Tra i tanti, ne conoscete certamente un “babbàzzu”. Che poi sarebbe “bobazo”. E se vi va di scherzare, ”babbiàri”, vuol dire che volete “bobear”. Vi capiterà qualche volta di voler dare a qualcuno che se lo merita un “buffazzuni”, ma finireste col dargli un “bofeton”. Il vostro braccio,”frazzu”, si chiama “brazo”. Vostra nonna la forchetta la chiamava “bruccetta”? Per forza, veniva da “brocheta”. Quando con gli amici vi va di fare “caciàra”, non fate altro che “chachara”.
Quando a Siracusa piove a dirotto e siccome gli scolatoi sono intasati, ogni strada si trasforma in “canaluni”. Insomma: “canelon”. E il comò di casa che chiamate “cantarànu”? Altro non è che lo spagnolo “cantarano”. Se il tabaccaio sta a pizzo di “cantunèra” è perché si tratta di una “cantonera”. Se dal macellaio chiedete il “capuliàtu”, volete il “capolado”.
Una sghignazzata è “scarcaniàta”? Come dire “carcajada”. La macelleria, a proposito, che si chiama anche “carnizzèria”, vuol dire “carniceria”.
Vi viene voglia di “cirasa”? Avrete voglia di “cereza”. Quel cesto di canne intrecciate che chiamate “cufinu” altro non è che un “cofin”. Quello che ci vorrebbe per qualcuno, e cioè la “frusta”, nel senso di “curbàsciu”, si dice “corbacho”. E la sarta? Si, proprio lei, la “’custurèra”. Ovvero “costurèra”.
E che dire della serva? Non tanto in senso moderno, ma in quello gattepardesco di “criata”. Perché anche a Siracusa fino al secolo scorso la serva era chiamata appunto criata. E se “criata” era, appunto, dallo spagnolo “criada” proveniva.
A questo punto, tanto per fare smuovere l’appetito, le esemplificazioni fin qui addotte possono anche bastare. Ma il bello, il meglio, il sorprendente, e persino il divertente sta tutto lì, nel libro “Parri spagnolu?”.
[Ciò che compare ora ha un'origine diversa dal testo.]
Lemma save_and_close_accepted yt_url_entry stream_key_entry st :
  fst (save_and_close yt_url_entry stream_key_entry st) = true ->
  py_not (strip yt_url_entry) = false
  /\ py_not (strip stream_key_entry) = false
  /\ snd (save_and_close yt_url_entry stream_key_entry st)
     = save_config (strip yt_url_entry) (strip stream_key_entry) st.
Proof.
  unfold save_and_close. cbn zeta.
  destruct (py_not (strip yt_url_entry)), (py_not (strip stream_key_entry));
    cbn [orb fst snd]; try discriminate.
  intros _. repeat split.
Qed.

Lemma load_config_save_and_close yt_url_entry stream_key_entry st :
  unicode_text yt_url_entry = true -> unicode_text stream_key_entry = true ->
  fst (save_and_close yt_url_entry stream_key_entry st) = true ->
  load_config (config_file (snd (save_and_close yt_url_entry stream_key_entry st)))
  = Ret [(str "YOUTUBE_URL", strip yt_url_entry);
         (str "STREAM_KEY", strip stream_key_entry)].
Proof.
  intros Hu Hk Hsaved.
  destruct (save_and_close_accepted _ _ st Hsaved) as (_ & _ & ->).
  apply load_config_save_config; apply unicode_text_stable, forallb_strip; assumption.
Qed.

(** X13. When [save_and_close] saves entries that are Unicode text, the
    settings file then loads to the two entries with the surrounding white
    space removed, both non-empty, and no message box is shown. *)
Theorem save_and_close_saves_stripped yt_url_entry stream_key_entry st :
  unicode_text yt_url_entry = true -> unicode_text stream_key_entry = true ->
  fst (save_and_close yt_url_entry stream_key_entry st) = true ->
  let st' := snd (save_and_close yt_url_entry stream_key_entry st) in
  load_config (config_file st')
  = Ret [(str "YOUTUBE_URL", strip yt_url_entry);
         (str "STREAM_KEY", strip stream_key_entry)]
  /\ py_not (strip yt_url_entry) = false
  /\ py_not (strip stream_key_entry) = false
  /\ messageboxes st' = messageboxes st.
Proof.
  intros Hu Hk Hsaved. cbn zeta.
  split; [apply load_config_save_and_close; assumption|].
  destruct (save_and_close_accepted _ _ st Hsaved) as (H1 & H2 & ->).
  repeat split; assumption.
Qed.

Lemma save_and_close_saves_stripped_witness :
  let st := demo_state (str "videos") None in
  load_config
    (config_file (snd (save_and_close (str " rtmp://host/live2 ") (str "secret 123  ") st)))
  = Ret [(str "YOUTUBE_URL", str "rtmp://host/live2");
         (str "STREAM_KEY", str "secret 123")].
Proof.
  intros st.
  apply (proj1 (save_and_close_saves_stripped
                  (str " rtmp://host/live2 ") (str "secret 123  ") st
                  eq_refl eq_refl eq_refl)).
Defined.

(** X14. Settings saved through the settings window are the ones the next
    [start_stream] uses: when that call finds a media file, prints its line
    and [Popen] does not raise, the command ends with the stripped URL, a
    slash and the stripped key, while the values a settings window shows
    are still those read at start-up. *)
Theorem saved_settings_take_effect
    os st yt_url_entry stream_key_entry newest_mp4 :
  unicode_text yt_url_entry = true -> unicode_text stream_key_entry = true ->
  fst (save_and_close yt_url_entry stream_key_entry st) = true ->
  py_not (VIDEO_FOLDER st) = false ->
  get_newest_mp4 os (VIDEO_FOLDER st) = Ret (Some newest_mp4) ->
  py_not newest_mp4 = false ->
  print_raises os (str "Streaming: " ++ newest_mp4) = None ->
  Popen_raises os
    (ffmpeg_command newest_mp4 (strip yt_url_entry) (strip stream_key_entry)) = None ->
  let st1 := snd (save_and_close yt_url_entry stream_key_entry st) in
  fst (start_stream os st1) = Started (os_path_basename os newest_mp4)
  /\ Popen_calls (snd (start_stream os st1))
     = Popen_calls st
       ++ [ffmpeg_command newest_mp4 (strip yt_url_entry) (strip stream_key_entry)]
  /\ open_settings (snd (start_stream os st1)) = open_settings st.
Proof.
  intros Hu Hk Hsaved Hfolder Hnewest Htruthy Hprint Hchild. cbn zeta.
  pose proof (load_config_save_and_close _ _ st Hu Hk Hsaved) as Hload.
  destruct (save_and_close_accepted _ _ st Hsaved) as (_ & Hkey & Hst).
  rewrite Hst in *.
  rewrite (start_stream_started os _ newest_mp4 (strip yt_url_entry)
             (strip stream_key_entry)).
  - repeat split.
  - constructor; try assumption.
    eexists. split; [exact Hload|]. split; reflexivity.
Qed.
(** * Pyro5 server core: a shallow embedding of [Pyro5/server.py]

    The development follows the layout of the source file: the private-name
    test and the exposed-member reflection, the object registry of the
    daemon ([register], [unregister], [uriFor]), the instance manager
    ([_getInstance]), the iterator-stream registry ([_streamResponse],
    [DaemonObject.get_next_stream_item], the cleanup on disconnect and by
    the housekeeper) and the request dispatcher ([handleRequest],
    [_sendExceptionResponse]).

    Python objects live in a heap indexed by references, so that the
    aliasing between the registry, the connection and the objects
    themselves is the one of the source.  Effects (mutation of the daemon,
    of objects and of the connection, and raised exceptions) are threaded
    through a state-and-exception monad. *)

From Stdlib Require Import ZArith Ascii String List Bool Lia.
From stdpp Require Import base option list gmap strings pretty.

Set Warnings "-register-all".
Open Scope string_scope.
Open Scope list_scope.

(** ** Exceptions *)

(** Modelled from the spec: the [errors] module is not among the sources;
    the error kinds are the ones of section 7 of the specification, with
    [ConnectionClosedError], [ProtocolError] (and below it
    [SerializationError]) as subtypes of [CommunicationError] and
    everything Pyro-specific below [PyroError].  The builtin classes are
    the ones the server raises itself or that the scenarios mention;
    [NameError] is what the evaluation of a name that is not bound
    raises. *)
Inductive exc_class :=
| AttributeError | TypeError | ValueError | IndexError | KeyError
| StopIteration | ZeroDivisionError | NameError
| PyroError | CommunicationError | ConnectionClosedError | ProtocolError
| SerializationError | SecurityError | DaemonError
| UserError (name : string).

Global Instance exc_class_eq_dec : EqDecision exc_class.
Proof. solve_decision. Defined.

(** Direct base class, [None] for the classes deriving from [Exception]
    itself. *)
Definition exc_base (c : exc_class) : option exc_class :=
  match c with
  | CommunicationError | SecurityError | DaemonError => Some PyroError
  | ConnectionClosedError | ProtocolError => Some CommunicationError
  | SerializationError => Some ProtocolError
  | _ => None
  end.

(** [issubclass c d]; the hierarchy has depth three below [PyroError]. *)
Definition issubclass (c d : exc_class) : bool :=
  let up o := o ≫= exc_base in
  bool_decide (Some c = Some d)
  || bool_decide (exc_base c = Some d)
  || bool_decide (up (exc_base c) = Some d)
  || bool_decide (up (up (exc_base c)) = Some d).

Definition class_name (c : exc_class) : string :=
  match c with
  | AttributeError => "AttributeError" | TypeError => "TypeError"
  | ValueError => "ValueError" | IndexError => "IndexError"
  | KeyError => "KeyError" | StopIteration => "StopIteration"
  | ZeroDivisionError => "ZeroDivisionError"
  | NameError => "NameError"
  | PyroError => "Pyro5.errors.PyroError"
  | CommunicationError => "Pyro5.errors.CommunicationError"
  | ConnectionClosedError => "Pyro5.errors.ConnectionClosedError"
  | ProtocolError => "Pyro5.errors.ProtocolError"
  | SerializationError => "Pyro5.errors.SerializationError"
  | SecurityError => "Pyro5.errors.SecurityError"
  | DaemonError => "Pyro5.errors.DaemonError"
  | UserError n => n
  end.

(** An exception object: its class, what [str] and [repr] give on it, and
    the two attributes the server reads or writes on it. *)
Record pyexc := {
  exc_type : exc_class;
  exc_str : string;
  exc_repr : string;
  exc_pyroTraceback : option (list string);
  exc_pyroMsg : option (Z * Z)   (* [pyroMsg.seq], [pyroMsg.serializer_id] *)
}.

(** [str(type(e))] *)
Definition type_str (e : pyexc) : string :=
  "<class '" +:+ class_name (exc_type e) +:+ "'>".

(** [cls(msg)]: for an exception built from one message, [str] is the
    message and [repr] is the class name applied to the quoted message. *)
Definition new_exc (cls : exc_class) (msg : string) : pyexc :=
  {| exc_type := cls; exc_str := msg;
     exc_repr := class_name cls +:+ "('" +:+ msg +:+ "')";
     exc_pyroTraceback := None; exc_pyroMsg := None |}.

Definition isinstance_exc (e : pyexc) (c : exc_class) : bool :=
  issubclass (exc_type e) c.

Definition set_pyroTraceback (tb : option (list string)) (e : pyexc) : pyexc :=
  {| exc_type := exc_type e; exc_str := exc_str e; exc_repr := exc_repr e;
     exc_pyroTraceback := tb; exc_pyroMsg := exc_pyroMsg e |}.

(** ** Private names *)

Definition _private_dunder_methods : list string := [
  "__init__"; "__call__"; "__new__"; "__del__"; "__repr__"; "__unicode__";
  "__str__"; "__format__"; "__nonzero__"; "__bool__"; "__coerce__";
  "__cmp__"; "__eq__"; "__ne__"; "__hash__";
  "__dir__"; "__enter__"; "__exit__"; "__copy__"; "__deepcopy__"; "__sizeof__";
  "__getattr__"; "__setattr__"; "__hasattr__"; "__getattribute__"; "__delattr__";
  "__instancecheck__"; "__subclasscheck__"; "__getinitargs__"; "__getnewargs__";
  "__getstate__"; "__setstate__"; "__reduce__"; "__reduce_ex__";
  "__getstate_for_dict__"; "__setstate_from_dict__"; "__subclasshook__"
].

(** [s.startswith(p)] *)
Definition startswith (s p : string) : bool := String.prefix p s.
(** Every call in a stretch of trace is [method] on [BASE_URL ++ path] with
    payload [json]. *)
Definition calls_only (method path : string) (json : Payload) (evs : list Event) : Prop :=
  Forall (fun e => match e with
                   | EvHttp m u j _ => m = method /\ u = BASE_URL +:+ path /\ j = json
                   | _ => True
                   end) evs.

(** The attempt budget [_request] works with. *)
Definition budget (method : string) (retries : Z) : Z :=
  if non_idempotent method then 1 else retries.

(** ** The retry helper *)

Lemma bind_run {A B} (m : M A) (k : A -> M B) w :
  (m ≫= k) w = match m w with
               | (Ok a, w') => k a w'
               | (Raise e, w') => (Raise e, w')
               end.
Proof. reflexivity. Qed.

Lemma range_nil lo hi : hi <= lo -> Py.range lo hi = [].
Proof. intros H. unfold Py.range. replace (Z.to_nat (hi - lo)) with O by lia. reflexivity. Qed.

Lemma range_cons lo hi : lo < hi -> Py.range lo hi = lo :: Py.range (lo + 1) hi.
Proof.
  intros H. unfold Py.range.
  replace (Z.to_nat (hi - lo)) with (S (Z.to_nat (hi - (lo + 1)))) by lia.
  simpl. f_equal; [lia|].
  rewrite <- seq_shift, map_map. apply map_ext. intros; lia.
Qed.

Lemma range_length lo hi : length (Py.range lo hi) = Z.to_nat (hi - lo).
Proof. unfold Py.range. now rewrite length_map, length_seq. Qed.

(** How a call of [_request] with [n] attempts left can go, as the list of
    outcomes it receives and its result. *)
Inductive served : nat -> list HttpOutcome -> Result Body -> Prop :=
| served_exhausted :
    served O [] (Raise (SystemExit 1))
| served_success n resp b :
    is_success (status_code resp) = true ->
    decoded resp = Some b ->
    served (S n) [Responded resp] (Ok b)
| served_client_error n resp :
    client_error (Responded resp) = true ->
    served (S n) [Responded resp] (Raise (SystemExit 1))
| served_retry n out outs r :
    retryable out = true ->
    served n outs r ->
    served (S n) (out :: outs) r.

Lemma served_nonempty n outs r : served (S n) outs r -> outs <> [].
Proof. inversion 1; discriminate. Qed.

Lemma served_length n outs r : served n outs r -> (length outs <= n)%nat.
Proof. induction 1; simpl; lia. Qed.

Lemma served_raise n outs r e : served n outs r -> r = Raise e -> e = SystemExit 1.
Proof. induction 1; intros; try congruence; auto. Qed.

Lemma served_all_retryable n outs r :
  served n outs r -> forallb retryable outs = true ->
  length outs = n /\ r = Raise (SystemExit 1).
Proof.
  induction 1 as [|n resp b Hs Hd|n resp Hc|n out outs r Hr Hrun IH]; simpl; intros Hall.
  - auto.
  - rewrite Hs, Hd in Hall. discriminate.
  - unfold client_error in Hc. apply andb_prop in Hc as [Hc1 Hc2].
    apply negb_true_iff in Hc1. rewrite Hc1, Hc2 in Hall. discriminate.
  - apply andb_prop in Hall as [_ Hall]. destruct (IH Hall). split; congruence.
Qed.

Lemma kinds_app evs1 evs2 : kinds (evs1 ++ evs2) = kinds evs1 ++ kinds evs2.
Proof. unfold kinds. apply omap_app. Qed.

Lemma calls_only_app method path json evs1 evs2 :
  calls_only method path json evs1 -> calls_only method path json evs2 ->
  calls_only method path json (evs1 ++ evs2).
Proof. unfold calls_only. intros. apply Forall_app; auto. Qed.

Ltac invert H := inversion H; subst; clear H.

(** Runs the straight-line prefix of a monadic computation in [H]. *)
Ltac mrun H :=
  repeat (rewrite ?bind_run in H;
          unfold log, emit, sleep, mret, M_ret, ret, raise, time_time, utcnow in H;
          cbn beta iota in H).

(** The loop of [_request] from attempt [a] on. *)
Lemma request_loop_served method path json retries n :
  forall a w r w',
    n = Z.to_nat (retries + 1 - a) ->
    request_loop method path (BASE_URL +:+ path) json retries
      (Py.range a (retries + 1)) w = (r, w') ->
    exists evs outs,
      trace w' = trace w ++ evs /\
      calls_only method path json evs /\
      kinds evs = schedule a outs /\
      served n outs r.
Proof.
  induction n as [|n IH]; intros a w r w' Hn H.
  - rewrite range_nil in H by lia. simpl in H. invert H.
    exists [EvLog ERROR "All %d attempts failed for %s %s"], []. simpl.
    repeat split; [repeat constructor | constructor].
  - rewrite range_cons in H by lia. simpl in H.
    rewrite bind_run in H. unfold requests_request in H at 1.
    assert (Hrec : forall out w1 evs1,
      retryable out = true ->
      trace w1 = trace w ++ evs1 ->
      calls_only method path json evs1 ->
      kinds evs1 = KHttp out :: (if a <? retries then [KSleep (10 * a)] else []) ->
      request_loop method path (BASE_URL +:+ path) json retries
        (Py.range (a + 1) (retries + 1)) w1 = (r, w') ->
      exists evs outs, trace w' = trace w ++ evs /\ calls_only method path json evs /\
        kinds evs = schedule a outs /\ served (S n) outs r).
    { intros out w1 evs1 Hret Ht Hc Hk Hloop.
      apply IH in Hloop as (evs2 & outs & Ht2 & Hc2 & Hk2 & Hs); [|lia].
      exists (evs1 ++ evs2), (out :: outs). repeat split.
      - rewrite Ht2, Ht. now rewrite app_assoc.
      - now apply calls_only_app.
      - rewrite kinds_app, Hk, Hk2.
        destruct (Z.ltb_spec a retries) as [Hlt|Hge].
        + destruct n as [|n']; [lia|]. apply served_nonempty in Hs.
          destruct outs as [|o outs]; [congruence|]. reflexivity.
        + assert (n = O) by lia. subst n. invert Hs. reflexivity.
      - now constructor. }
    destruct (pending w) as [|x ps] eqn:Hp.
    + destruct (a <? retries) eqn:Ha; mrun H;
        (eapply (Hrec RequestException) in H;
         [exact H | reflexivity | cbn; rewrite <- ?app_assoc; reflexivity | | ]);
        try (repeat constructor; auto; fail); cbn; reflexivity.
    + destruct (outcome x) as [resp|] eqn:Hout.
      * destruct (is_success (status_code resp)) eqn:Hs.
        { destruct (decoded resp) as [b0|] eqn:Hd.
          - invert H.
            exists [EvHttp method (BASE_URL +:+ path) json (Responded resp)], [Responded resp].
            cbn. repeat split; [repeat constructor; auto | now constructor].
          - destruct (a <? retries) eqn:Ha; mrun H;
              (eapply (Hrec (Responded resp)) in H;
               [exact H | cbn; now rewrite Hs, Hd | cbn; rewrite <- ?app_assoc; reflexivity | | ]);
              try (repeat constructor; auto; fail); cbn; reflexivity. }
        destruct (is_client_error (status_code resp)) eqn:Hc.
        { mrun H. invert H.
          exists [EvHttp method (BASE_URL +:+ path) json (Responded resp);
                  EvLog ERROR "Client error %s: %s"], [Responded resp].
          cbn. rewrite <- app_assoc. repeat split; [repeat constructor; auto |].
          constructor. unfold client_error. now rewrite Hs, Hc. }
        destruct (a <? retries) eqn:Ha; mrun H;
          (eapply (Hrec (Responded resp)) in H;
           [exact H | cbn; now rewrite Hs, Hc | cbn; rewrite <- ?app_assoc; reflexivity | | ]);
          try (repeat constructor; auto; fail); cbn; reflexivity.
      * destruct (a <? retries) eqn:Ha; mrun H;
          (eapply (Hrec RequestException) in H;
           [exact H | reflexivity | cbn; rewrite <- ?app_assoc; reflexivity | | ]);
          try (repeat constructor; auto; fail); cbn; reflexivity.
Qed.

Lemma _request_served method path retries json w r w' :
  _request method path retries json w = (r, w') ->
  exists evs outs,
    trace w' = trace w ++ evs /\
    calls_only method path json evs /\
    kinds evs = schedule 1 outs /\
    served (Z.to_nat (budget method retries)) outs r.
Proof.
  unfold _request. fold (budget method retries). intros H.
  eapply request_loop_served in H; [exact H | lia].
Qed.

Definition is_khttp (k : Kind) : bool :=
  match k with KHttp _ => true | KSleep _ => false end.

Lemma attempts_kinds evs : attempts evs = length (List.filter is_khttp (kinds evs)).
Proof.
  unfold attempts, kinds. induction evs as [|[m u j o|s|l msg] evs IH]; simpl; auto.
Qed.

Lemma schedule_http a outs : length (List.filter is_khttp (schedule a outs)) = length outs.
Proof.
  revert a. induction outs as [|o [|o' outs] IH]; intros a; auto.
  change (S (length (List.filter is_khttp (schedule (a + 1) (o' :: outs)))) = S (length (o' :: outs))).
  now rewrite IH.
Qed.
(* ===== verification/_CoqProject ===== *)
-Q . S2P
Prelude.v
protect.v
pagemap.v
vad.v
arena.v
region.v
mem.v
mem_access.v
mem_ops.v
mem_safe.v
mem_demo.v
engine.v
guest_heap.v
heap_coherent.v
path.v
volume.v
regs.v
regs_safe.v
sync_obj.v
insn.v
exec.v
exec_string.v
exec_sse.v
exec_one.v
iced_cpu.v
exec_wf.v
exec_safe.v
step_safe.v
exec_demo.v
engine_safe.v
word_spec.v
arith_spec.v
string_spec.v
rep_live.v
jit_block.v
jit_mem.v
jit_stub.v
jit_crt.v
exception.v
lsda.v
msvc_eh.v
msvc_spec.v
unwind_spec.v
lsda_spec.v
utf.v
encoding.v
dispatch_table.v
fake_va.v
guest_string.v
guest_string_spec.v
pe.v
pe_spec.v
cpu.v
dll_loader.v
dll_spec.v
hostfs.v
files.v
thread.v
win32.v
k32_sync.v
k32_thread.v
k32_memory.v
k32_misc.v
k32_info.v
k32_string.v
k32_dispatch.v
win32_spec.v
k32_misc_spec.v
k32_file.v
k32_path.v
file_spec.v
seh.v
seh_spec.v
user32.v
user32_spec.v
guest_stubs.v
session.v
session_spec.v
win32_demo.v
file_demo.v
Ed è d’obbligo fare i complimenti a Salvatore Zesaro, alla sua intraprendenza.
Perché non sarà stato facile fare le opportune ricerche, andare a scovare questo po’ po’ di roba: ci sarà voluta una pazienza notevole, ma soprattutto una passione da certosino.
E dunque complimenti a Zesaro come se piovesse, ed all’editore Romeo che ha avuto il fiuto di mettere in vetrina un libro sicuramente di notevole interesse.